### TASK INPUT
#####
Lemma join_groups_spec rounds merger self : merger_ok T merger ->
  yields (fun r => merger_ok T r.1 /\ exists groups keys,
      merged (fun t => table_columns T.[t]) (len T) (rest_of T merger) groups keys /\
      joins columns tail_offsets self groups r.2)
    (join_groups columns paired options closure_rule_plans root_rule_plans node_offsets tail_offsets
       fuel rounds merger self).
Proof using built sorted.
  revert merger self. induction rounds as [|rounds IH]; intros merger self Hok; cbn [join_groups];
    [by apply yields_spared|].
  eapply yields_bind; [by apply kway_next_spec|]. intros [[group|] merger'] [Hok' Hg]; cbn [fst snd] in *; cycle 1.
  { apply yields_ret. split; [done|]. exists [], []. split; [by apply merged_none|constructor]. }
  destruct Hg as [k Hg]. eapply yields_bind; [apply yields_uncharged, join_group_step|]. intros self' Hstep.
  eapply yields_mono; [|by apply IH]. intros [merger2 self2] (Hok2&groups&keys&Hm&Hj). split; [done|].
  exists (group :: groups), (k :: keys). split; [by eapply merged_step|by econstructor].
Qed.
End loop.
(** * RealTimeChat: a shallow embedding of the chat back end

    The development follows the four back-end modules of the repository:
    [config], [rateLimiter] (class RateLimiter), [clients] (class
    ClientsManager) and [chatController] (class ChatController), together
    with the glue of [server.js] that feeds them.

    Conventions.
    - A JavaScript string is its sequence of UTF-16 code units ([jsstring]);
      [s.length] is the length of that list and the regular expressions of
      the source (none carries the [u] flag) work on code units.
    - [Date.now()] is an integer number of milliseconds; every handler takes
      the clock reading as an argument [now : Z] (one reading per handler
      run).
    - A [Map] keeps insertion order; the registry is an association list with
      the [Map] operations written out.  The rate limiter's map is never
      iterated by the code under study and is a [gmap].
    - A socket is owned by the environment: the model keeps its [readyState]
      and whether [send] throws, and records every frame that was written in
      the world's [wire] log.  Frames are kept as structured payloads
      ([JSON.stringify] is not modelled).
    - Calls to the logger only write text to files and are left out. *)

From stdpp Require Import base option list gmap strings pretty.
From Stdlib Require Import ZArith NArith Ascii Lia.

Local Open Scope Z_scope.

(** ** JavaScript strings *)

Abbreviation char := N (only parsing).
Abbreviation jsstring := (list N) (only parsing).

(** An ASCII literal as a JavaScript string. *)
Definition lit (s : string) : jsstring :=
  (fun a => N_of_ascii a) <$> String.list_ascii_of_string s.

(** [String(n)] for an integer. *)
Definition decimal (n : Z) : jsstring := lit (pretty n).

(** ECMAScript WhiteSpace and LineTerminator code points: what
    [String.prototype.trim] strips and what [\s] matches. *)
Definition is_whitespace (c : char) : bool :=
  ((9 <=? c) && (c <=? 13) ||
   (c =? 32) || (c =? 160) || (c =? 5760) ||
   ((8192 <=? c) && (c <=? 8202)) ||
   (c =? 8232) || (c =? 8233) || (c =? 8239) || (c =? 8287) ||
   (c =? 12288) || (c =? 65279))%N.

Fixpoint trimStart (s : jsstring) : jsstring :=
  match s with
  | [] => []
  | c :: s' => if is_whitespace c then trimStart s' else s
  end.

Definition trimEnd (s : jsstring) : jsstring :=
  reverse (trimStart (reverse s)).

Definition trim (s : jsstring) : jsstring := trimEnd (trimStart s).

(** [s.replace(/c/g, r)] for a one-character pattern. *)
Fixpoint replaceAll (c : char) (r : jsstring) (s : jsstring) : jsstring :=
  match s with
  | [] => []
  | x :: s' => (if (x =? c)%N then r else [x]) ++ replaceAll c r s'
  end.

(** ** Parsed JSON values, as [JSON.parse] hands them to the controller *)

Local Set Warnings "-register-all".

Inductive json : Type :=
  | JNull
  | JBool (b : bool)
  | JNum (n : Z)
  | JStr (s : jsstring)
  | JArr (items : list json)
  | JObj (props : list (jsstring * json)).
#####
### YOUR ASSIGNMENT
Each entry needs to be written out again, exactly as given.

### SOLVED PROBLEM
Lemma join_groups_spec rounds merger self : merger_ok T merger ->
  yields (fun r => merger_ok T r.1 /\ exists groups keys,
      merged (fun t => table_columns T.[t]) (len T) (rest_of T merger) groups keys /\
      joins columns tail_offsets self groups r.2)
    (join_groups columns paired options closure_rule_plans root_rule_plans node_offsets tail_offsets
       fuel rounds merger self).
Proof using built sorted.
  revert merger self. induction rounds as [|rounds IH]; intros merger self Hok; cbn [join_groups];
    [by apply yields_spared|].
  eapply yields_bind; [by apply kway_next_spec|]. intros [[group|] merger'] [Hok' Hg]; cbn [fst snd] in *; cycle 1.
  { apply yields_ret. split; [done|]. exists [], []. split; [by apply merged_none|constructor]. }
  destruct Hg as [k Hg]. eapply yields_bind; [apply yields_uncharged, join_group_step|]. intros self' Hstep.
  eapply yields_mono; [|by apply IH]. intros [merger2 self2] (Hok2&groups&keys&Hm&Hj). split; [done|].
  exists (group :: groups), (k :: keys). split; [by eapply merged_step|by econstructor].
Qed.
End loop.
(** * RealTimeChat: a shallow embedding of the chat back end

    The development follows the four back-end modules of the repository:
    [config], [rateLimiter] (class RateLimiter), [clients] (class
    ClientsManager) and [chatController] (class ChatController), together
    with the glue of [server.js] that feeds them.

    Conventions.
    - A JavaScript string is its sequence of UTF-16 code units ([jsstring]);
      [s.length] is the length of that list and the regular expressions of
      the source (none carries the [u] flag) work on code units.
    - [Date.now()] is an integer number of milliseconds; every handler takes
      the clock reading as an argument [now : Z] (one reading per handler
      run).
    - A [Map] keeps insertion order; the registry is an association list with
      the [Map] operations written out.  The rate limiter's map is never
      iterated by the code under study and is a [gmap].
    - A socket is owned by the environment: the model keeps its [readyState]
      and whether [send] throws, and records every frame that was written in
      the world's [wire] log.  Frames are kept as structured payloads
      ([JSON.stringify] is not modelled).
    - Calls to the logger only write text to files and are left out. *)

From stdpp Require Import base option list gmap strings pretty.
From Stdlib Require Import ZArith NArith Ascii Lia.

Local Open Scope Z_scope.

(** ** JavaScript strings *)

Abbreviation char := N (only parsing).
Abbreviation jsstring := (list N) (only parsing).

(** An ASCII literal as a JavaScript string. *)
Definition lit (s : string) : jsstring :=
  (fun a => N_of_ascii a) <$> String.list_ascii_of_string s.

(** [String(n)] for an integer. *)
Definition decimal (n : Z) : jsstring := lit (pretty n).

(** ECMAScript WhiteSpace and LineTerminator code points: what
    [String.prototype.trim] strips and what [\s] matches. *)
Definition is_whitespace (c : char) : bool :=
  ((9 <=? c) && (c <=? 13) ||
   (c =? 32) || (c =? 160) || (c =? 5760) ||
   ((8192 <=? c) && (c <=? 8202)) ||
   (c =? 8232) || (c =? 8233) || (c =? 8239) || (c =? 8287) ||
   (c =? 12288) || (c =? 65279))%N.

Fixpoint trimStart (s : jsstring) : jsstring :=
  match s with
  | [] => []
  | c :: s' => if is_whitespace c then trimStart s' else s
  end.

Definition trimEnd (s : jsstring) : jsstring :=
  reverse (trimStart (reverse s)).

Definition trim (s : jsstring) : jsstring := trimEnd (trimStart s).

(** [s.replace(/c/g, r)] for a one-character pattern. *)
Fixpoint replaceAll (c : char) (r : jsstring) (s : jsstring) : jsstring :=
  match s with
  | [] => []
  | x :: s' => (if (x =? c)%N then r else [x]) ++ replaceAll c r s'
  end.

(** ** Parsed JSON values, as [JSON.parse] hands them to the controller *)

Local Set Warnings "-register-all".

Inductive json : Type :=
  | JNull
  | JBool (b : bool)
  | JNum (n : Z)
  | JStr (s : jsstring)
  | JArr (items : list json)
  | JObj (props : list (jsstring * json)).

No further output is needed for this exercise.